Primary Display Typeface
Rama Gothic C Bold All Caps is bold, strong and contemporary. This highly condensed typeface works best at large type sizes for maximum legibility and is intended for headlines and occasional use in highlighting numbers or a single statement.
Aktifo-A is good for all typographic needs. A clean, modern, geometric sans-serif, it can handle headlines, subheads, call-outs, quotes, numbers, stats and even brief pieces of body copy. A friendly, human typeface, it leans toward slightly casual, so pair with the serif typefaces to balance that feeling. This versatile typeface comes in many weights.
Secondary Display Typeface
Gabriela serves to counterbalance the strong, contemporary feel of Rama. A serif with a lot of personality, it is both fresh and formal, and can help lend an academic feel to our pieces. It comes in a variety of weights, but Smith design leans toward the heavier weights. Use Gabriela for headlines, subheads, large to medium call-outs, quotes and numbers.
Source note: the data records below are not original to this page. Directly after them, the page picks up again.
Lemma constructed_sensor_pulls_as_configured_witness :
  BaseSensorOperator_init (Platform := mock_platform) "reschedule" = Returned true /\
  exists sensor ws',
    __init__ "my-project" "my-subscription" 3 None true "my-connection" None
             (Some "legacy-project") (@None MockCallable) "reschedule" []
      = (Returned sensor, ws') /\
    _return_value sensor = PyNone /\
    filter is_pull (issued tt (start sensor (world_of [Returned ["a"]] false)))
      = [pull_call {| hook_gcp_conn_id := "my-connection"; hook_delegate_to := None |}
                   "legacy-project" "my-subscription" 3 true].
Proof.
  assert (H : BaseSensorOperator_init (Platform := mock_platform) "reschedule"
              = Returned true) by reflexivity.
  split; [exact H |].
  destruct (constructed_sensor_pulls_as_configured
              "my-project" "my-subscription" 3 None true "my-connection" None
              (Some "legacy-project") (@None MockCallable) "reschedule" [] H)
    as (sensor & ws' & target & Hinit & Hnone & Hlegacy & _ & Hpoke).
  exists sensor, ws'. split; [exact Hinit |]. split; [exact Hnone |].
  assert (Htarget : target = "legacy-project")
    by (apply (Hlegacy "legacy-project" eq_refl); discriminate).
  subst target.
  exact (proj1 (Hpoke tt (world_of [Returned ["a"]] false) [])).
Defined.

Lemma execute_hook_calls_witness :
  execute 2 tt second_pull_delivers = Some (Returned (PyObject "*"), message_delivered) /\
  exists n tail,
    hook_calls message_delivered =
      hook_calls second_pull_delivers
      ++ repeat (pull_request (self second_pull_delivers)
                              (flag_of (self second_pull_delivers))) (S n)
      ++ tail /\
    n < 2 /\
    (tail = [] \/
     exists msgs, msgs <> [] /\ tail = [acknowledge_request (self second_pull_delivers) msgs]).
Proof.
  assert (H : execute 2 tt second_pull_delivers
              = Some (Returned (PyObject "*"), message_delivered))
    by (vm_compute; reflexivity).
  split; [exact H | exact (proj2 (execute_hook_calls 2 tt second_pull_delivers H))].
Defined.

End Scenarios.
(** What one request does to an order that is stored. *)
Lemma step_stored (db db' : Db.t) (id : ObjectId) (o : Order.t) :
  orders_inv (Db.orders db) -> step db db' ->
  Db.orders db !! id = Some o ->
  exists o' : Order.t,
    Db.orders db' !! id = Some o' ∧ same_snapshot o o' ∧
    Order.statusHistory o `prefix_of` Order.statusHistory o' ∧
    (timeline_current o -> timeline_current o').
Proof.
  intros Hinv Hstep Ho.
  assert (exists o', Db.orders db !! id = Some o' ∧ same_snapshot o o' ∧
            Order.statusHistory o `prefix_of` Order.statusHistory o' ∧
            (timeline_current o -> timeline_current o')) as Hsame
    by (exists o; split; [done|]; split; [apply same_snapshot_refl|done]).
  assert (forall id0 o0 o2,
            Db.orders db !! id0 = Some o0 -> same_snapshot o0 o2 ->
            Order.statusHistory o0 `prefix_of` Order.statusHistory o2 ->
            timeline_current o2 ->
            exists o', <[id0 := o2]> (Db.orders db) !! id = Some o' ∧
              same_snapshot o o' ∧
              Order.statusHistory o `prefix_of` Order.statusHistory o' ∧
              (timeline_current o -> timeline_current o')) as Hupd.
  { intros id0 o0 o2 Ho0 Hsnap Hprefix Hcur.
    destruct (decide (id0 = id)) as [->|Hne].
    - rewrite lookup_insert_eq. exists o2. by simplify_eq.
    - rewrite lookup_insert_ne by done. exact Hsame. }
  destruct Hstep as [drv now newId u body db|drv now u id0 reason db
                    |now id0 s note tn c db|now id0 st tx db|products carts db].
  - by rewrite (proj2 (createOrder_never_writes drv now newId u body db)).
  - unfold cancelOrder.
    destruct (findOne id0 u (Db.orders db)) as [order|] eqn:Hfind; [|done].
    apply findOne_Some in Hfind as [Horder _].
    destruct (Order.canCancel order) eqn:Hcan; simpl; [|done].
    destruct (Order.cancel now reason u order) as [order1|] eqn:Hcancel; [|done].
    apply cancel_Some in Hcancel as [_ ->].
    edestruct (write_back now id0 order) as (o2 & -> & _ & Hsnap & Hprefix & Hcur);
      [exact Hinv|exact Horder| | | |].
    + by repeat split.
    + done.
    + left. simpl. apply LifecycleFacts.canCancel_iff in Hcan.
      rewrite bool_decide_eq_true_2; [by rewrite orb_true_r|].
      destruct Hcan as [Hs | [Hs | Hs]]; by rewrite Hs.
    + simpl. by apply (Hupd id0 order o2).
  - unfold AdminController.updateOrderStatus.
    destruct (Db.orders db !! id0) as [order|] eqn:Horder; [|done].
    destruct (updateStatus_snapshot now s note tn c order)
      as (Hsnap1 & Hh1 & Hs1 & _).
    edestruct (write_back now id0 order) as (o2 & -> & _ & Hsnap & Hprefix & Hcur);
      [exact Hinv|exact Horder|exact Hsnap1| | |].
    + rewrite Hh1. by apply prefix_app_r.
    + right. by apply (timeline_current_snoc _ _ _ Hh1).
    + simpl. by apply (Hupd id0 order o2).
  - unfold AdminController.updatePaymentStatus.
    destruct (Db.orders db !! id0) as [order|] eqn:Horder; [|done].
    destruct (decide (id0 = id)) as [->|Hne].
    + assert (order = o) as -> by congruence.
      destruct (Order.save _ _ _) as [[o2 orders']|] eqn:Hsave; [|done].
      simpl. apply save_inv in Hsave as (-> & -> & _). simpl.
      destruct Hinv as [Hwf _]. destruct (Hwf id o Ho) as (<- & Hm & _).
      rewrite lookup_insert_eq. eexists. split; [done|].
      pose proof (wf_truthy (Db.orders db) (Order._id o) o Hwf Ho) as Htruthy.
      match goal with |- context [Order.preSave ?n ?t ?x] =>
        pose proof (saved_order n t x Htruthy) as Hsaved; cbv zeta in Hsaved;
          set (o2 := Order.set_tracking false (Order.preSave n t x)) in *
      end.
      destruct Hsaved as (Hsnap & Hst & _ & _ & _ & Hh).
      assert (Order.statusHistory o2 = Order.statusHistory o) as Hh'
        by (rewrite Hh; simpl; rewrite Hm; apply app_nil_r).
      assert (Order.status o2 = Order.status o) as Hst' by (by rewrite Hst).
      split; [exact Hsnap|]. split; [by rewrite Hh'|].
      unfold timeline_current. by rewrite Hh', Hst'.
    + destruct (Order.save _ _ _) as [[o2 orders']|] eqn:Hsave; [|done].
      simpl. apply save_inv in Hsave as (_ & -> & _). simpl.
      destruct Hinv as [Hwf _]. destruct (Hwf id0 order Horder) as (-> & _).
      rewrite lookup_insert_ne by done. exact Hsame.
  - exact Hsame.
Qed.

(** X15: what an order holds of its purchase never changes, and no order
    is ever deleted.  From a database whose orders are well formed, through
    any sequence of requests, a stored order is still stored under its id
    with the same number, owner, lines, addresses, amounts, note and
    payment method, and its status history has only grown at the end. *)
Theorem order_snapshot_frozen (db db' : Db.t) (id : ObjectId) (o : Order.t)
    (Hdb : orders_inv (Db.orders db)) (Hsteps : rtc step db db')
    (Ho : Db.orders db !! id = Some o) :
  exists o' : Order.t,
    Db.orders db' !! id = Some o' ∧ same_snapshot o o' ∧
    Order.statusHistory o `prefix_of` Order.statusHistory o'.
Proof.
  revert o Ho. induction Hsteps as [db|db db1 db2 Hstep _ IH]; intros o Ho.
  - exists o. split; [done|]. split; [apply same_snapshot_refl|done].
  - destruct (step_stored db db1 id o Hdb Hstep Ho)
      as (o1 & Ho1 & Hsnap1 & Hprefix1 & _).
    destruct (IH (proj2 (step_orders db db1 Hdb Hstep)) o1 Ho1)
      as (o2 & Ho2 & Hsnap2 & Hprefix2).
    exists o2. split; [done|].
    split; [by apply (same_snapshot_trans o o1 o2)|by etrans].
Qed.

Lemma order_snapshot_frozen_witness :
  exists o' : Order.t,
    Db.orders Seed.db_order !! Seed.order1_id = Some Seed.order1 ∧
    Db.orders Seed.db_confirmed !! Seed.order1_id = Some o' ∧
    same_snapshot Seed.order1 o' ∧
    Order.statusHistory Seed.order1 `prefix_of` Order.statusHistory o'.
Proof.
  assert (rtc step Seed.db_order Seed.db_confirmed) as Hsteps
    by (apply rtc_once, step_updateOrderStatus).
  destruct (order_snapshot_frozen Seed.db_order Seed.db_confirmed
              Seed.order1_id Seed.order1 db_order_inv Hsteps eq_refl)
    as (o' & Ho' & Hsnap & Hprefix).
  exists o'. split; [reflexivity|]. split; [exact Ho'|].
  split; [exact Hsnap|exact Hprefix].
Defined.

(** X16: the timeline [trackOrder] shows does not fall behind the status
    it shows.  If in a database whose orders are well formed the status
    history of every stored order ends in the order's current status (an
    order without history being pending), then so it does after any
    sequence of requests. *)
Theorem timeline_ends_in_status (db db' : Db.t)
    (Hdb : orders_inv (Db.orders db))
    (Hcur : forall (id : ObjectId) (o : Order.t),
        Db.orders db !! id = Some o -> timeline_current o)
    (Hsteps : rtc step db db') :
  forall (id : ObjectId) (o' : Order.t),
    Db.orders db' !! id = Some o' -> timeline_current o'.
Proof.
  induction Hsteps as [db|db db1 db2 Hstep _ IH]; [exact Hcur|].
  apply IH; [by apply (step_orders db db1)|].
  intros id o1 Ho1.
  destruct (Db.orders db !! id) as [o|] eqn:Ho.
  - destruct (step_stored db db1 id o Hdb Hstep Ho) as (o' & Ho' & _ & _ & Hkeep).
    assert (o' = o1) as <- by congruence.
    by apply Hkeep, (Hcur id).
  - destruct (step_orders db db1 Hdb Hstep) as [Hchange _].
    destruct Hchange as [Heq|id0 o0 o2 Ho0 Heq _]; rewrite Heq in Ho1.
    + congruence.
    + apply lookup_insert_Some in Ho1 as [[<- _]|[_ Ho1]]; congruence.
Qed.

Lemma timeline_ends_in_status_witness :
  timeline_current Seed.order1 ∧
  exists o' : Order.t,
    Db.orders Seed.db_confirmed !! Seed.order1_id = Some o' ∧
    timeline_current o'.
Proof.
  assert (forall (id : ObjectId) (o : Order.t),
            Db.orders Seed.db_order !! id = Some o -> timeline_current o) as Hcur.
  { intros id o Ho. unfold Seed.db_order in Ho; simpl in Ho.
    apply lookup_singleton_Some in Ho as [_ <-]. reflexivity. }
  assert (rtc step Seed.db_order Seed.db_confirmed) as Hsteps
    by (apply rtc_once, step_updateOrderStatus).
  split; [reflexivity|].
  destruct (Db.orders Seed.db_confirmed !! Seed.order1_id) as [o'|] eqn:Ho';
    [|by vm_compute in Ho'].
  exists o'. split; [reflexivity|].
  exact (timeline_ends_in_status Seed.db_order Seed.db_confirmed db_order_inv
           Hcur Hsteps Seed.order1_id o' Ho').
Defined.

End OrderLifecycleFacts.
(** The run over a cookie file that holds an array of records. *)
Lemma loadCookies_array (s : State) text items :
  (fs_existsSync cookiePath (world s)).1 = true ->
  (fs_readFile cookiePath (Some "utf8")
     (fs_existsSync cookiePath (world s)).2).1 = Normal text ->
  JSON_parse text = Normal (JArray items) ->
  loaded_cookies (new_events s (loadCookies s).2) = omap valid_cookie items /\
  (omap valid_cookie items = [] -> isLoggedIn (loadCookies s).2 = false) /\
  List.filter is_warning (new_events s (loadCookies s).2)
  = flat_map parse_warning items.
Proof.
  intros Hex Hrd Hparse.
  destruct (loadCookies s) as [r s'] eqn:Hrun. cbn [snd].
  unfold loadCookies, try_catch in Hrun.
  unfold bind at 1 in Hrun. rewrite run_existsSync, Hex in Hrun.
  unfold bind at 1 in Hrun. rewrite run_readFile in Hrun.
  cbn [world emit with_world] in Hrun. rewrite Hrd in Hrun.
  unfold bind at 1, of_completion in Hrun. rewrite Hparse in Hrun.
  unfold bind at 1, cookiesJson_map in Hrun.
  rewrite run_array_map_parse_cookie in Hrun.
  rewrite filter_not_null_parsed in Hrun.
  cbn [isLoggedIn world trace emit with_world] in Hrun.
  destruct (omap valid_cookie items) as [|c cs] eqn:Hvalid.
  - cbn [length Nat.ltb Nat.leb] in Hrun.
    unfold bind at 1, console, set_isLoggedIn in Hrun.
    injection Hrun as <- <-. cbn [isLoggedIn]. new_trace.
    rewrite !map_app, event_stamp. cbn [map event].
    rewrite !loaded_cookies_app, !List.filter_app.
    rewrite loaded_cookies_warnings, filter_warnings.
    cbn. rewrite app_nil_r. auto.
  - cbn [length Nat.ltb Nat.leb] in Hrun.
    unfold bind at 1 in Hrun. rewrite run_extern in Hrun.
    cbn [isLoggedIn world trace emit with_world] in Hrun.
    destruct (scraper_setCookies (c :: cs) _) as [[[]|e] w3].
    + cbn [fst snd] in Hrun. unfold bind at 1 in Hrun.
      rewrite run_extern in Hrun.
      cbn [isLoggedIn world trace emit with_world] in Hrun.
      destruct (scraper_isLoggedIn w3) as [[live|e] w4]; cbn [fst snd] in Hrun;
        unfold bind, console, set_isLoggedIn in Hrun;
        injection Hrun as <- <-; cbn [isLoggedIn];
        new_trace;
        rewrite !map_app, event_stamp; cbn [map event];
        rewrite !loaded_cookies_app, !List.filter_app;
        rewrite loaded_cookies_warnings, filter_warnings;
        cbn; rewrite ?app_nil_r; repeat split; auto; discriminate.
    + cbn [fst snd] in Hrun. unfold bind, console, set_isLoggedIn in Hrun.
      injection Hrun as <- <-. cbn [isLoggedIn]. new_trace.
      rewrite !map_app, event_stamp. cbn [map event].
      rewrite !loaded_cookies_app, !List.filter_app.
      rewrite loaded_cookies_warnings, filter_warnings.
      cbn. rewrite ?app_nil_r. repeat split; auto.
Qed.

End LoadCookies.

Section LoadCookiesClaim.
Context {P : Platform}.

(** The run when no cookie file exists: nothing is loaded and the session
    state is not touched. *)
Lemma loadCookies_missing (s : State) :
  (fs_existsSync cookiePath (world s)).1 = false ->
  loaded_cookies (new_events s (loadCookies s).2) = [] /\
  isLoggedIn (loadCookies s).2 = isLoggedIn s.
Proof.
  intros Hex.
  destruct (loadCookies s) as [r s'] eqn:Hrun. cbn [snd].
  unfold loadCookies, try_catch in Hrun.
  unfold bind at 1 in Hrun. rewrite run_existsSync, Hex in Hrun.
  unfold console in Hrun. injection Hrun as <- <-.
  cbn [isLoggedIn emit with_world]. new_trace. auto.
Qed.
(** * Domain-monitor reporting agents (slot603.js): a shallow embedding

    The source file holds two browser scripts, one per brand.  Each is an
    immediately-invoked function closing over a constant [CONFIG] and
    defining [getCurrentDomain], [generateReportData], [sendReport] and
    [executeAgent], followed by the registration of [executeAgent] with the
    page-load event and with a recurring timer.

    The embedding has four layers:
    - the pieces of the JavaScript platform the code calls
      ([Date.prototype.toISOString], [JSON.stringify], template literals);
    - the data the code builds (configuration, report record, request);
    - a small inductive monad of programs that perform browser events and
      may throw, with [try_catch], and its trace semantics against an
      arbitrary environment;
    - the two agents, each translated from its own copy of the code, and a
      model of the page's event registry and timers for the top-level
      statements.

    Conventions.  [await fetch(url, init)] is one event whose answer is the
    way the promise settles; a promise that never settles is not an answer.
    An environment is any function from events and its own state to
    answers, so a statement proved for every environment holds for every
    clock, host name and server behaviour.  The page keeps a nominal clock:
    a timer fires at the time it is due. *)

From Stdlib Require Import String Ascii ZArith List Lia Bool.
Import ListNotations.
Local Open Scope string_scope.
Local Open Scope Z_scope.

(** ** JavaScript platform functions *)

Module JS.

(** Strings are sequences of code units; the code units that occur here
    (configuration literals, host names, timestamps) are below 256. *)

(** The character of a decimal digit. *)
Definition digit (d : Z) : ascii := ascii_of_nat (48 + Z.to_nat d).

(** Decimal digits of [n], zero-padded on the left to [width] characters. *)
Fixpoint pad (width : nat) (n : Z) : string :=
  match width with
  | O => EmptyString
  | S w => pad w (n / 10) ++ String (digit (n mod 10)) EmptyString
  end.

(** Time values are milliseconds since 1970-01-01T00:00:00Z; the
    following split one into its day and the time within the day. *)
Definition msPerDay : Z := 86400000.
Definition Day (t : Z) : Z := t / msPerDay.
Definition TimeWithinDay (t : Z) : Z := t mod msPerDay.
Definition HourFromTime (t : Z) : Z := (TimeWithinDay t / 3600000) mod 24.
Definition MinFromTime (t : Z) : Z := (TimeWithinDay t / 60000) mod 60.
Definition SecFromTime (t : Z) : Z := (TimeWithinDay t / 1000) mod 60.
Definition msFromTime (t : Z) : Z := TimeWithinDay t mod 1000.

(** Proleptic Gregorian date of a day number counted from 1970-01-01:
    (year, month 1..12, day of month 1..31).  Years are counted from
    March inside a 400-year era of 146097 days. *)
Definition civil (days : Z) : Z * Z * Z :=
  let z := days + 719468 in
  let era := z / 146097 in
  let doe := z mod 146097 in
  let yoe := (doe - doe / 1460 + doe / 36524 - doe / 146096) / 365 in
  let doy := doe - (365 * yoe + yoe / 4 - yoe / 100) in
  let mp := (5 * doy + 2) / 153 in
  let d := doy - (153 * mp + 2) / 5 + 1 in
  let m := if mp <? 10 then mp + 3 else mp - 9 in
  let y := yoe + era * 400 + (if m <=? 2 then 1 else 0) in
  (y, m, d).

Definition YearFromTime (t : Z) : Z := fst (fst (civil (Day t))).
Definition MonthFromTime (t : Z) : Z := snd (fst (civil (Day t))).
Definition DateFromTime (t : Z) : Z := snd (civil (Day t)).

(** Four digits for years 0..9999, otherwise a sign and six digits. *)
Definition isoYear (y : Z) : string :=
  if (0 <=? y) && (y <=? 9999) then pad 4 y
  else if y <? 0 then "-" ++ pad 6 (- y)
  else "+" ++ pad 6 y.
(** X1. For 16-bit input [load_wav] returns int16 samples, one per frame.
    When the bytes read from the file hold whole 16-bit samples, and for
    more than one channel whole frames, the decoded samples (mono) or the
    truncated means of the frames lie in the int16 range, so the final
    [astype(np.int16)] changes nothing, and there is one sample per
    frame. *)
Theorem load_wav_samples_are_int16 (scale32 : Z -> Z) (channels : Z)
    (raw : list Byte.byte) :
  Z.of_nat (length raw) mod 2 = 0 ->
  channels <= 1 \/ (Z.of_nat (length raw) / 2) mod channels = 0 ->
  exists samples,
    load_wav_samples scale32 2 channels raw = Ok samples /\
    Forall int16 samples /\
    Z.of_nat (length samples) =
      if channels >? 1 then Z.of_nat (length raw) / 2 / channels
      else Z.of_nat (length raw) / 2.
Proof.
  intros Hm Hch. unfold load_wav_samples, convert_samples.
  change (2 =? 2) with true. cbv iota.
  destruct (np_frombuffer_int16 raw Hm) as (s & -> & Hs & Hlen).
  cbn [bind]. rewrite <- Hlen.
  destruct (Z.gtb_spec channels 1) as [Hgt|Hle].
  - destruct Hch as [Hch|Hch]; [lia|]. rewrite <- Hlen in Hch.
    destruct (downmix_spec (-32768) 32767 channels s Hgt Hch Hs)
      as (mono & E & Hl & Hmono).
    exists mono. auto.
  - unfold downmix. destruct (Z.gtb_spec channels 1); [lia|]. eauto.
Qed.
Secondary Display Typeface
Gabriela Alternate Italic provides alternate characters and accented flourishes that provide energy and personality to a piece. While it is used in the same way as Gabriela, it loses its impact when used often—so be selective with your use.
Freight Text Pro is a classic serif with many weights available. This is our workhorse body copy font for print publications, especially when a formal look is called for. Use it for body copy and for small call-outs.
Sometimes our brand typefaces are not available; however, every computer has fonts that can be used as alternates. Note that because of its unique properties, Rama Gothic C has no good substitute.
Arial is the acceptable substitute for Aktifo A.
Georgia is the acceptable substitute for Gabriela and Frieght Text Pro.
The typefaces in the college brand represent a range of fonts from respected font foundries. Offices that have a need for design should contact college relations to discuss proper licensing of the college brand fonts. In most cases, offices are responsible for securing their own font licenses. The college-branded fonts all require individual licenses and cannot be shared among peers. Please consider the needs of your office or department carefully.
The color palette consists of four variations each of five colors, with the addition of a set of matching neutrals. Each color has a light, vibrant, medium and dark option. This allows for a staggering number of combinations. Avoid going overboard; limit your layouts to two or three colors per spread wherever possible. More than this can cause your design to feel disjointed. Colors do not need to be used in equal amounts.
Always consider the use of white space. Proper white space allows the design to breathe and makes content feel more prominent. As counterintuitive as it may seem, white space has weight. Too much content or too many colors can make for a busy composition.
Black is a strong color that works well with the rest of the palette, but opt for black type on a vibrant background over floods of black. Don't neglect the neutral tones. These act as a balance for the vibrant and dark colors in the same way white does. Use them to fill excess space that would otherwise be filled with white and evoke a different mood.
Refer to the Smith College Brand Guidelines for more information on color combinations; color flexibility; use of color blocks; and for reference of the CMYK, RGB, HEX and even PMS values for the brand colors.
When designing for the website, some colors have minor alterations to accomodate contrast, accessibility and universal design. Please refer to the Color Palette in our Interactive Style Guide for guidance on color usage for Smith College web pages.